- Goal of the exercise: Give back exactly the lines of the material below that start at the line containing "(** [_SYSLOG_RE] *)" and end at the line containing "(** Records of one second *)", and no others.

- Information provided:
Lemma collector_stops_witness :
  (∃ drains final, poll_loop 7 2 (Some 9) (λ _, 1) 0 0 = Some (drains ++ [final]) ∧ 9 ≤ final) ∧
  source_log (foldl (λ c m, mark_source m c) (mkCollector [97] None true []) [true; false; false; true]) = [false; true].
Proof.
  split; [|reflexivity].
  destruct (collector_stops 2 9 (λ _, 1) 0 1 [] (mkCollector [97] None true [])) as [(drains & final & Hr & _ & _ & Hf) _];
    [lia|lia|]. exists drains, final. split; [exact Hr|lia].
Defined.
(* ===== verification/Process.v ===== *)
(** * The process collector ([collectors/process.py])

    What one poll reads of [/proc] is a [ProcFS]: every file is read at most
    once in a poll, so each may have changed or gone since the listing.  Texts
    are decoded ([errors="replace"]), a link is what [os_text] makes of it;
    [decode] is that decoding, for the command line, whose bytes are rewritten
    before it. *)

From S2P Require Import Prelude ODict PyText PyRe Events NetParse Normalizer Base.
Local Open Scope string_scope.
Local Open Scope Z_scope.

Definition DEFAULT_MAX_PROCS : Z := 100000.
Definition STAT_MIN_FIELDS : nat := 20.
Definition PPID_INDEX : nat := 1.
Definition STARTTIME_INDEX : nat := 19.

Definition ACTION_STARTED : string := "process_started".
Definition ACTION_STOPPED : string := "process_stopped".

Definition SEV_STARTED : Z := 3.
Definition SEV_STOPPED : Z := 2.

Record ProcState := mkProcState {
  ps_pid : Z; ps_ppid : Z; ps_starttime : Z; ps_comm : string;
  ps_cmdline : option string; ps_executable : option string; ps_settled : bool;
}.

#[export] Instance ProcState_eq_dec : EqDecision ProcState.
Proof. solve_decision. Defined.

(** [None] is an [OSError]. *)
Record ProcFS := mkProcFS {
  pf_entries : option (list string);
  pf_stat : Z → option string;
  pf_comm : Z → option string;
  pf_cmdline : Z → option string;
  pf_exe : Z → option string;
}.

(** ** Parsing *)

(** [s.find(c)] and [s.rfind(c)] *)
Fixpoint str_find (c : ascii) (s : string) : option nat :=
  match s with
  | "" => None
  | String d s' => if Ascii.eqb c d then Some 0%nat else S <$> str_find c s'
  end.

Fixpoint str_rfind (c : ascii) (s : string) : option nat :=
  match s with
  | "" => None
  | String d s' =>
      match str_rfind c s' with
      | Some i => Some (S i)
      | None => if Ascii.eqb c d then Some 0%nat else None
      end
  end.

Definition parse_stat (content : string) : option (Z * Z) :=
  match str_rfind ")" content with
  | None => None
  | Some rparen =>
      let fields := str_words (str_drop (rparen + 1) content) in
      if (length fields <? STAT_MIN_FIELDS)%nat then None
      else
        match py_int 10 (field fields PPID_INDEX), py_int 10 (field fields STARTTIME_INDEX) with
        | Ok ppid, Ok starttime => Some (ppid, starttime)
        | _, _ => None
        end
  end.

(** [_parse_comm_from_stat] *)
Definition parse_comm_from_stat (content : string) : string :=
  match str_find "(" content, str_rfind ")" content with
  | Some lparen, Some rparen =>
      if (lparen <? rparen)%nat then str_take (rparen - (lparen + 1)) (str_drop (lparen + 1) content) else ""
  | _, _ => ""
  end.

(** [s.isdigit()]: also the three superscripts of Latin-1 *)
Definition is_py_digit (c : ascii) : bool :=
  is_digit c || (code c =? 178)%N || (code c =? 179)%N || (code c =? 185)%N.

Definition isdigit (s : string) : bool := negb (String.eqb s "") && str_forall is_py_digit s.
Lemma scan_paths_says max_hash_bytes max_files host_root view previous paths s t0 t0' t1 :
  faithful_view view t0 t1 → dated t0' t0 previous → dated t0 t1 (sc_snapshot s) →
  dated t0 t1 (sc_snapshot (scan_of (scan_paths max_hash_bytes max_files host_root view previous paths s))).
Proof.
  intros [_ Hview] Hprev. revert s. induction paths as [|path paths IH]; intros s Hs; [done|]. cbn [scan_paths].
  case_match; [done|]. case_match; [done|].
  destruct (snapshot_file _ _ _ _) as [[state hashed] reused] eqn:Hsnap. apply IH. cbn [sc_snapshot].
  destruct state as [state|]; [|done]. apply od_set_Forall; [done|]. cbn [snd].
  destruct (Hview (sc_visits s) path) as (tl & te & Hnow & Ht0 & Ht1 & Hf). exists tl, te. split_and!; [done..|].
  eapply snapshot_file_says; [done|by apply racy_before| |done].
  intros p Hget. destruct (dated_get _ _ _ _ _ Hprev Hget) as (tl0 & te0 & _ & Hte & Hsays).
  exists tl0, te0. split; [lia|done].
Qed.

Lemma scan_roots_says max_hash_bytes max_files host_root recursive view previous roots s t0 t0' t1 :
  faithful_view view t0 t1 → dated t0' t0 previous → dated t0 t1 (sc_snapshot s) →
  dated t0 t1 (sc_snapshot (scan_of
    (scan_roots max_hash_bytes max_files host_root recursive view previous roots s))).
Proof.
  intros Hview Hprev. revert s. induction roots as [|root roots IH]; intros s Hs; [done|]. cbn [scan_roots].
  destruct (iter_files _ _ _ _) as [paths missing].
  pose proof (scan_paths_says max_hash_bytes max_files host_root view previous paths
    (mkScan (sc_snapshot s) (sc_visits s) (sc_hashed s) (sc_reused s) missing) t0 t0' t1 Hview Hprev Hs) as Hpaths.
  destruct (scan_paths _ _ _ _ _ _ _) as [s'|s'|s']; [by apply IH|done|done].
Qed.
(* ===== verification/AuthParse.v ===== *)
(** * Auth-log lines ([collectors/authlog.py], the parser)

    The patterns, the two timestamp formats, and [parse_auth_records]: what one
    line of an sshd log stands for.  A line is its decoded text; the zone is a
    fixed offset in microseconds; [now] is the instant the call reads the clock
    at, which is far from the end of the calendar. *)

From S2P Require Import Prelude ODict PyText PyRe Events Calendar NetParse Normalizer.
Local Open Scope string_scope.
Local Open Scope Z_scope.

(** ** Constants *)

Definition MAX_LINE_LEN : Z := 8192.
Definition MAX_REPEAT : Z := 1000.

Definition SEV_ACCEPTED : Z := 2.
Definition SEV_FAILED : Z := 4.
Definition SEV_INVALID : Z := 5.
Definition ACTION_OK : string := "ssh_login_succeeded".
Definition ACTION_FAIL : string := "ssh_login_failed".
Definition OUTCOME_OK : string := "success".
Definition OUTCOME_FAIL : string := "failure".

Definition MONTHS : odict string Z := [
  ("Jan", 1); ("Feb", 2); ("Mar", 3); ("Apr", 4); ("May", 5); ("Jun", 6);
  ("Jul", 7); ("Aug", 8); ("Sep", 9); ("Oct", 10); ("Nov", 11); ("Dec", 12)].

(** ** Patterns *)

Definition CLOCK : re :=
  Seqs [Times 2 Digit; Chr ":"; Times 2 Digit; Chr ":"; Times 2 Digit].

Definition BSD : re :=
  Seqs [Cls is_upper; Times 2 (Cls is_lower); Plus Space; Between 1 2 Digit; Space; CLOCK].

Definition ISO : re :=
  Seqs [Times 4 Digit; Chr "-"; Times 2 Digit; Chr "-"; Times 2 Digit; Chr "T"; CLOCK;
        Opt (Seqs [Chr "."; Between 1 9 Digit]);
        Alt (Chr "Z")
          (Seqs [Cls (λ c, Ascii.eqb c "+" || Ascii.eqb c "-"); Times 2 Digit; Opt (Chr ":"); Times 2 Digit])].

Definition is_proc (c : ascii) : bool :=
  is_word c || Ascii.eqb c "/" || Ascii.eqb c "." || Ascii.eqb c "-".

(** [_SYSLOG_RE] *)
Definition SYSLOG_RE : re :=
  Seqs [Alt (Group "bsd" BSD) (Group "iso" ISO); Space;
        Group "host" (Plus NonSpace); Space;
        Group "proc" (PlusLazy (Cls is_proc));
        Opt (Seqs [Chr "["; Group "pid" (Between 1 10 Digit); Chr "]"]); Chr ":"; Space;
        Group "msg" (Star Dot); Eol].

Definition SSHD_PROCS : list string := ["sshd"; "sshd-session"].

(** [_REPEAT_RE] *)
Definition REPEAT_RE : re :=
  Seqs [Lit "message repeated "; Group "count" (Between 1 9 Digit); Lit " times: [";
        Opt Space; Group "inner" (Star Dot); Chr "]"; Eol].

(** [_METHODS] *)
Definition METHODS : re :=
  Group "method"
    (Alts (Lit "password") [Lit "publickey"; Seq (Lit "keyboard-interactive") (Opt (Lit "/pam"));
                            Lit "hostbased"; Lit "gssapi-with-mic"]).

(** [_TAIL] *)
Definition TAIL : re :=
  Seqs [Lit " from "; Group "ip" (Plus NonSpace); Lit " port "; Group "port" (Between 1 5 Digit);
        Opt (Seqs [Plus Space; Lit "ssh2"; WordEnd; Star Dot]); Eol].

Definition USER : re := Group "user" (Plus Dot).
(** What a line parses to is one record, repeated. *)
Lemma parse_one_line year tz host_override now line rs :
  parse_auth_records year tz host_override now line = Ok rs →
  ∃ r n, rs = map (λ i, with_occurrence i r) (seqZ 0 n).
Proof.
  assert (∃ r n, [] = map (λ i, with_occurrence i r) (seqZ 0 n)) as Hnil.
  { by exists (mkRawAuth (mkDatetime 0 None) "" "" "" "" "" 0 "" "" 0 0 ""), 0. }
  unfold parse_auth_records. case_match; [by intros [= <-]|]. case_match; [|by intros [= <-]].
  case_match; [by intros [= <-]|]. destruct (unfold_repeat _) as [[message count]|]; [|done]. cbn.
  case_match; [|by intros [= <-]]. destruct (header_time _ _ _ _) as [[raw_ts timestamp]|]; [|done]. cbn.
  case_match; [|by intros [= <-]]. case_match; [|by intros [= <-]].
  case_match; intros [= <-]; [|done]. by eexists _, _.
Qed.

(** Records of one second *)
Lemma parsed_together year tz host_override now line rs ts :
  parse_auth_records year tz host_override now line = Ok rs →
  Forall (λ r, ra_syslog_ts r = ts) rs → one_line_records ts rs.
Proof.
  intros (r & n & ->)%parse_one_line Hts. destruct (Z.lt_ge_cases 0 n) as [Hn|Hn].
  - exists r, n. split; [done|]. rewrite seqZ_cons in Hts by done. by apply Forall_cons in Hts as [Hts _].
  - rewrite seqZ_nil by done. exists (mkRawAuth (mkDatetime 0 None) "" ts "" "" "" 0 "" "" 0 0 ""), 0. done.
Qed.

Lemma number_all_length groups c : length (number_all groups c).1 = length (concat groups).
Proof.
  revert c. induction groups as [|rs groups IH]; intros c; [done|]. cbn [number_all concat].
  assert (length (number rs c).1 = length rs) as Hl.
  { unfold number. destruct rs; [done|]. cbn [fst]. case_match; [done|]. by rewrite length_map. }
  destruct (number rs c) as [out c1]. specialize (IH c1). destruct (number_all groups c1). simpl in *.
  rewrite !length_app. lia.
Qed.

(** *** A log that grows and is rotated *)

Record World := mkWorld {
  w_data : Z → string;
  w_created : list Z;          (* every file that was ever at the path, in order *)
  w_path : option Z;
  w_log : AuthLog;
  w_out : list string;         (* the lines handed out *)
}.

Inductive happening :=
  | Append (ino : Z) (text : string)      (* also to a file that was renamed *)
  | Create (ino : Z)                      (* a new file at the path *)
  | Unlink                                (* none for now *)
  | Poll (denied : Z → bool).
(* ===== verification/Sinks.v ===== *)
(** * Alert sinks ([alerting/sinks/console.py], [email.py], [webhook.py])

    The console line and its escaping, the SMTP conversation of the email sink,
    and the webhook sink: the URL as [urlsplit] reads it, the SSRF guard over
    [ipaddress]'s classification, the pinned destination and the retries.
    Name resolution, the HTTP client's answers and the SMTP server's are
    arguments; what the sinks do with them is the source's. *)

From S2P Require Import Prelude ODict PyText Sha256 IpAddress Events Rules Engine Alerting.
Local Open Scope string_scope.
Local Open Scope Z_scope.

(** ** Console *)

(** [_CONTROL_ESCAPES] *)
Definition is_control (c : ascii) : bool := in_range 0 31 c || in_range 127 159 c.

Definition hex2 (n : Z) : string :=
  String (hex_digit (n / 16)) (String (hex_digit (n mod 16)) "").

Definition backslash : ascii := ascii_of_nat 92.

(** [line.translate(_CONTROL_ESCAPES)] *)
Fixpoint escape_controls (s : string) : string :=
  match s with
  | "" => ""
  | String c s' =>
      if is_control c
      then String backslash (String "x" (hex2 (Z.of_N (code c)) +:+ escape_controls s'))
      else String c (escape_controls s')
  end.

Section console.
(** [f"{timestamp:%Y-%m-%dT%H:%M:%SZ}"] *)
Context (strftime : datetime → string).

(** [ConsoleSink.render] *)
Definition render (a : Alert) : string :=
  escape_controls
    (strftime (al_timestamp a) +:+ " [" +:+ severity_label (al_severity a) +:+ "] " +:+
     al_rule_id a +:+ " (" +:+ str_join "," (al_attack a) +:+ ") host=" +:+ al_host a +:+ " :: "
     +:+ al_summary a).

(** ** Email *)

Record EmailSink := mkEmail {
  em_host : string; em_port : Z; em_sender : string; em_recipients : list string;
  em_username : option string; em_password : option string;
  em_use_starttls : bool; em_implicit_tls : bool;
}.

- Task answer:
(** [_SYSLOG_RE] *)
Definition SYSLOG_RE : re :=
  Seqs [Alt (Group "bsd" BSD) (Group "iso" ISO); Space;
        Group "host" (Plus NonSpace); Space;
        Group "proc" (PlusLazy (Cls is_proc));
        Opt (Seqs [Chr "["; Group "pid" (Between 1 10 Digit); Chr "]"]); Chr ":"; Space;
        Group "msg" (Star Dot); Eol].

Definition SSHD_PROCS : list string := ["sshd"; "sshd-session"].

(** [_REPEAT_RE] *)
Definition REPEAT_RE : re :=
  Seqs [Lit "message repeated "; Group "count" (Between 1 9 Digit); Lit " times: [";
        Opt Space; Group "inner" (Star Dot); Chr "]"; Eol].

(** [_METHODS] *)
Definition METHODS : re :=
  Group "method"
    (Alts (Lit "password") [Lit "publickey"; Seq (Lit "keyboard-interactive") (Opt (Lit "/pam"));
                            Lit "hostbased"; Lit "gssapi-with-mic"]).

(** [_TAIL] *)
Definition TAIL : re :=
  Seqs [Lit " from "; Group "ip" (Plus NonSpace); Lit " port "; Group "port" (Between 1 5 Digit);
        Opt (Seqs [Plus Space; Lit "ssh2"; WordEnd; Star Dot]); Eol].

Definition USER : re := Group "user" (Plus Dot).
(** What a line parses to is one record, repeated. *)
Lemma parse_one_line year tz host_override now line rs :
  parse_auth_records year tz host_override now line = Ok rs →
  ∃ r n, rs = map (λ i, with_occurrence i r) (seqZ 0 n).
Proof.
  assert (∃ r n, [] = map (λ i, with_occurrence i r) (seqZ 0 n)) as Hnil.
  { by exists (mkRawAuth (mkDatetime 0 None) "" "" "" "" "" 0 "" "" 0 0 ""), 0. }
  unfold parse_auth_records. case_match; [by intros [= <-]|]. case_match; [|by intros [= <-]].
  case_match; [by intros [= <-]|]. destruct (unfold_repeat _) as [[message count]|]; [|done]. cbn.
  case_match; [|by intros [= <-]]. destruct (header_time _ _ _ _) as [[raw_ts timestamp]|]; [|done]. cbn.
  case_match; [|by intros [= <-]]. case_match; [|by intros [= <-]].
  case_match; intros [= <-]; [|done]. by eexists _, _.
Qed.

(** Records of one second *)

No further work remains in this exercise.